# OCaml speed comparison - calculating pi with Leibniz - optimize?

I have been nerd-sniped by this speed comparison repo: GitHub - niklas-heer/speed-comparison: A repo which compares the speed of different programming languages.

And implemented the following OCaml version of Leibniz’ algorithm to calculate `pi` (well, not so much implemented as ported over the Python version):

``````(* ocamlopt -O2 -o leibniz leibniz.ml && strip leibniz *)

let rec calc sum curr upto =
if curr >= upto then sum
else calc (sum +. 1. /. float_of_int curr) (curr + 4) upto

let calc rounds =
let double = rounds * 2 in
calc 0. (1 - double) (double + 1)

let () =
let rounds_txt = open_in_bin "rounds.txt" in
let rounds = int_of_string (input_line rounds_txt) in
close_in rounds_txt;

let pi = 4. *. calc rounds in
Printf.printf "%.16f\n" pi
``````

When I run this with `time ./leibniz` I consistently get:

``````\$ time ./leibniz
3.1415926435899633
./leibniz  0.38s user 0.00s system 99% cpu 0.388 total
``````

Am I missing anything obvious?

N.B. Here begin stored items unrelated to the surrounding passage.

(* ===== verification/Dishes.v ===== *)
(** * The dishes controller ([src/dishes/dishes.controller.js])

    [Module DishesController] translates every function of the file:
    the validators [dishExists], [dishIdAbsentOrMatches], [dishHasName],
    [dishHasDescription], [dishHasPrice], [priceIsPositiveInteger],
    [dishHasImageUrl], the handlers [create], [read], [update], [list],
    and the exported chains.  The router of [/dishes]
    ([src/dishes/dishes.router.js], outside [src/]) is modelled from the
    spec like the orders router: [/:dishId] answers [GET] and [PUT],
    [/] answers [POST] and [GET], anything else is [methodNotAllowed].

    Each validator comes with its shape ([_v]) for the pipeline theorem
    of [Express], and [DishSpec] states the spec's contract for creating
    and updating a dish as a pure function returning a result.  The
    theorems show that the Express execution of each chain implements
    that contract. *)

From S2P Require Import Prelude Json Express Store.

Module DishesController.
Section Controller.
Context `{IdGen}.

(** ** Validators *)

Definition dishExists (req : request) : middleware st :=
  fun s =>
    let dishId := req_param req in
    match js_find (fun d => bool_decide (dish_id d = dishId)) (st_dishes s) with
    | Some (i, _) => [CEff (upd_locals (fun l => with_dish l (Some i))); CNext None]
    | None => [CNext (Some (ErrHttp 404 (MsgDishNotFound dishId)))]
    end.

(** The message template interpolates the body's [id], whose
    conversion to a string throws for an object with an own
    [toString]. *)
Definition dishIdAbsentOrMatches (req : request) : middleware st :=
  fun _ =>
    match body_field (req_body req) "id" with
    | Err _ => [CThrow ErrTypeError]
    | Ok id =>
        if negb (truthy id) || strict_eq_str id (req_param req) then [CNext None]
        else if to_primitive_throws id then [CThrow ErrTypeError]
        else [CNext (Some (ErrHttp 400 (MsgDishIdMismatch id (req_param req))))]
    end.

Definition dishHasName : request -> middleware st :=
  require_text_field "name" MsgDishName with_name.

Definition dishHasDescription : request -> middleware st :=
  require_text_field "description" MsgDishDescription with_description.

Definition dishHasPrice (req : request) : middleware st :=
  fun _ =>
    match body_field (req_body req) "price" with
    | Err _ => [CThrow ErrTypeError]
    | Ok price =>
        (if negb (truthy price) then [CNext (Some (ErrHttp 400 MsgDishPrice))] else [])
        ++ [CEff (upd_locals (fun l => with_price l price)); CNext None]
    end.
(** Delete: only a pending order is removed (answer 204, then the
    late error destroys the connection). *)
Definition delete_spec (orderId : string) (s : st) : list order * response * bool :=
  match find_order orderId (st_orders s) with
  | None => (st_orders s, RError 404 (ErrHttp 404 (MsgOrderNotFound orderId)), false)
  | Some (i, o) =>
      if strict_eq_str (order_status o) "pending"
      then (delete i (st_orders s), RStatus 204, true)
      else (st_orders s, RError 400 (ErrHttp 400 MsgOrderNotPending), false)
  end.

Definition read_spec (orderId : string) (s : st) : response :=
  match find_order orderId (st_orders s) with
  | None => RError 404 (ErrHttp 404 (MsgOrderNotFound orderId))
  | Some (_, o) => RJson 200 (JObj [("data", order_json o)])
  end.
End Spec.
End OrderSpec.

(** ** Shapes *)

Module OrderShapes.
Import OrdersController OrderSpec.
Section Shapes.
Context `{IdGen}.

(** A check's result as a validator's shape, after the assignments [pre]. *)
Definition check_v (pre : Datatypes.list (st -> st)) (r : result err unit) : vres st :=
  match r with
  | Ok _ => VPass pre None
  | Err ErrTypeError => VThrow pre ErrTypeError
  | Err e => VFail pre e None
  end.
(* ===== verification/App.v ===== *)
(** * The application: requests served one after another

    The application ([src/app.js] of the repository, outside [src/])
    mounts the dishes router at [/dishes] and the orders router at
    [/orders], then [notFound] and [errorHandler].  [serve] runs one
    request from the process state: a fresh [response.locals], the route
    its path selects, and Express's dispatch; it returns the next state
    and what the client observes.  The arrays and the global [dishes]
    persist from one request to the next.

    Paths are given already matched ([target]); [Routing] computes them
    from the URL.  The theorems classify what a request can do to the
    repository, prove that the record invariants the spec states hold
    in every reachable state, and the round trips of the spec's
    examples.  [app_spec] states the whole API of spec 6 as a function
    of the two arrays; [serve] refines it, and the safety, bounds and
    response-shape theorems are read off that contract, as are the
    atomicity of refused requests (spec 7), the idempotence of every
    request but [POST] and [DELETE], the methods each route answers,
    and the rules of spec 4.3 and 8 for the price, the line items, the
    status and the body [id] of an update. *)

From S2P Require Import Prelude Json Express Store Dishes Orders.

Module DC := DishesController.
Module DS := DishSpec.
Module OC := OrdersController.
Module OS := OrderSpec.

(** ** Requests and the server *)

(** The route a path matches, with its parameter. *)
Inductive target := TDishes | TDish (dishId : string) | TOrders | TOrder (orderId : string) | TNone.

#[export] Instance target_eq_dec : EqDecision target.
Proof. solve_decision. Defined.

Record http_request := HttpReq {
  hr_method : method; hr_url : string; hr_target : target; hr_body : jsval
}.

Definition request_of (hr : http_request) : request :=
  Req (ReqLine (hr_method hr) (hr_url hr))
      (match hr_target hr with TDish i | TOrder i => i | _ => ""%string end)
      (hr_body hr).

(** The order of the routes in the dishes router (from the spec): the
    item route first, like the orders router. *)
Definition dish_item_sync_exit : bool := true.
Definition dish_collection_sync_exit : bool := false.

(** A fresh [response.locals] for every request. *)
Definition fresh_locals (s : st) : st := upd_locals (fun _ => no_locals) s.

Section Server.
Context `{IdGen}.

Definition run_route (stack : list (layer st)) (rl : reqline) (se : bool) (s : st) : st * outcome :=
  match dispatch stack rl se s with
  | Some x => (xs_app x, outcome_of (xs_events x))
  | None => (s, Outcome None false)
  end.
(** The request [PUT /orders/<orderId>] with a valid body of the given
    status. *)
Definition put_order (orderId : string) (status : jsval) : http_request :=
  HttpReq PUT (String.append "/orders/" orderId) (TOrder orderId) (JObj [("data", order_data status)]).

(** Requests served one after another, as Node runs each chain to
    completion before the next request (spec 5): the final state and
    each request's outcome, in order. *)
Fixpoint serve_all (s : st) (hrs : list http_request) : st * list outcome :=
  match hrs with
  | [] => (s, [])
  | hr :: hrs' =>
      let r := serve s hr in
      let rest := serve_all (fst r) hrs' in
      (fst rest, snd r :: snd rest)
  end.

(** The status [GET /orders/:orderId] shows. *)
Definition status_of (orderId : string) (s : st) : option jsval :=
  order_status <$> find_key order_id orderId (st_orders s).

End ItemAccess.

Section ItemLemmas.
Context `{IdGen}.

Lemma find_order_key orderId os : OS.find_order orderId os = js_find (key_is order_id orderId) os.
Proof. reflexivity. Qed.

Lemma item_effect_keeps req : keeps_key order_id (item_effect req).
Proof.
  intros x y. unfold item_effect.
  destruct (rl_method (req_line req)); try (intros Hy; injection Hy as <-; reflexivity).
  - destruct (OS.check_status _); [|intros Hy; injection Hy as <-; reflexivity].
    destruct (_;; _) as [[[? ?] ?]|]; intros Hy; injection Hy as <-; reflexivity.
  - destruct (strict_eq_str _ _); [discriminate|intros Hy; injection Hy as <-; reflexivity].
Qed.

(** The orders after the route are [by_key] with [item_effect]. *)
Lemma order_item_spec_orders req s :
  (order_item_spec req s).1.2 = by_key order_id (req_param req) (item_effect req) (st_orders s).
Proof.
  unfold order_item_spec, keep, OS.update_spec, OS.delete_spec, by_key, item_effect.
  rewrite !find_order_key.
  destruct (js_find _ (st_orders s)) as [[i o]|] eqn:Ef;
    [|destruct (rl_method (req_line req)); reflexivity].
  apply js_find_Some in Ef as (Hl & _ & _).
  destruct (rl_method (req_line req)); cbn; try (symmetry; apply list_insert_id; exact Hl).
  - destruct (OS.check_status _); cbn; [|symmetry; apply list_insert_id; exact Hl].
    destruct (_;; _) as [[[? ?] ?]|]; cbn; [reflexivity|symmetry; apply list_insert_id; exact Hl].
  - destruct (strict_eq_str _ _); cbn; [reflexivity|symmetry; apply list_insert_id; exact Hl].
Qed.
(** The inner loop of [_.intersection] for [item]: [j] runs over the
    arrays after the first and stops at the first one that lacks [item];
    the result is [j] at the exit of the loop. *)
Fixpoint intersection_scan (others : list (list value)) (item : value)
    (j : nat) : nat :=
  match others with
  | [] => j
  | array :: others' =>
      if negb (truthy (contains array item)) then j
      else intersection_scan others' item (S j)
  end.

(** [_.intersection(...arrays)]; [None] is the [TypeError] of reading
    [firstArray.length] when there is no argument. *)
Definition intersection (arguments : list (list value))
  : option (list value) :=
  let numArrays := length arguments in
  match arguments with
  | [] => None
  | firstArray :: _ =>
      Some (foldl
              (fun commons item =>
                 if truthy (contains commons item) then commons
                 else
                   let j := intersection_scan (drop 1 arguments) item 1 in
                   if decide (j = numArrays) then commons ++ [item]
                   else commons)
              [] firstArray)
  end.

(** [_.difference(array, ...others)] *)
Definition difference (array : list value) (others : list nested)
  : list value :=
  let arguments := Arr (Leaf <$> array) :: others in
  let allTheRest := flatten (slice arguments 1) in
  filter array
    (fun value => VBool (negb (truthy (contains allTheRest value)))).

(** [array[index] = x] on an array of values: the holes a write beyond the
    end leaves read as [undefined]. *)
Definition array_assign (array : list value) (index : nat) (x : value)
  : list value :=
  if decide (index < length array)%nat then <[index := x]> array
  else array ++ replicate (index - length array) VUndefined ++ [x].

(** [array.pop()]: the last element ([undefined] for an empty array) and
    the array without it. *)
Definition array_pop (array : list value) : value * list value :=
  (array_get array (Z.of_nat (length array) - 1),
   take (length array - 1) array).

(** The loop of [_.shuffle], entered with [last = n - 1]; [pick last] is
    the value of [Math.floor(Math.random() * last)] in the iteration for
    [last]. *)
Fixpoint shuffle_loop (pick : nat -> nat) (n : nat)
    (clonedArary shuffled : list value) : list value :=
  match n with
  | O => shuffled
  | S last =>
      let temp := array_get clonedArary (Z.of_nat last) in
      let randomIndex := pick last in
      let c1 := array_assign clonedArary last
                  (array_get clonedArary (Z.of_nat randomIndex)) in
      let c2 := array_assign c1 randomIndex temp in
      let '(x, c3) := array_pop c2 in
      shuffle_loop pick last c3 (shuffled ++ [x])
  end.

(** [_.shuffle(array)] *)
Definition shuffle (pick : nat -> nat) (array : list value) : list value :=
  shuffle_loop pick (length array) (array_slice array 0 None) [].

The Go version runs in a fraction of that time:

``````time ./leibniz_go
3.141592663589326
./leibniz_go  0.13s user 0.01s system 95% cpu 0.142 total
``````

Judging from the generated assembly, the OCaml compiler is not able to unbox the float (for the return value) across the recursive call. You can see the `subq \$16, %r15 cmpq (%r14), %r15` allocation sequence, as well as memory writes inside of the loop of `camlExample__calc_5`.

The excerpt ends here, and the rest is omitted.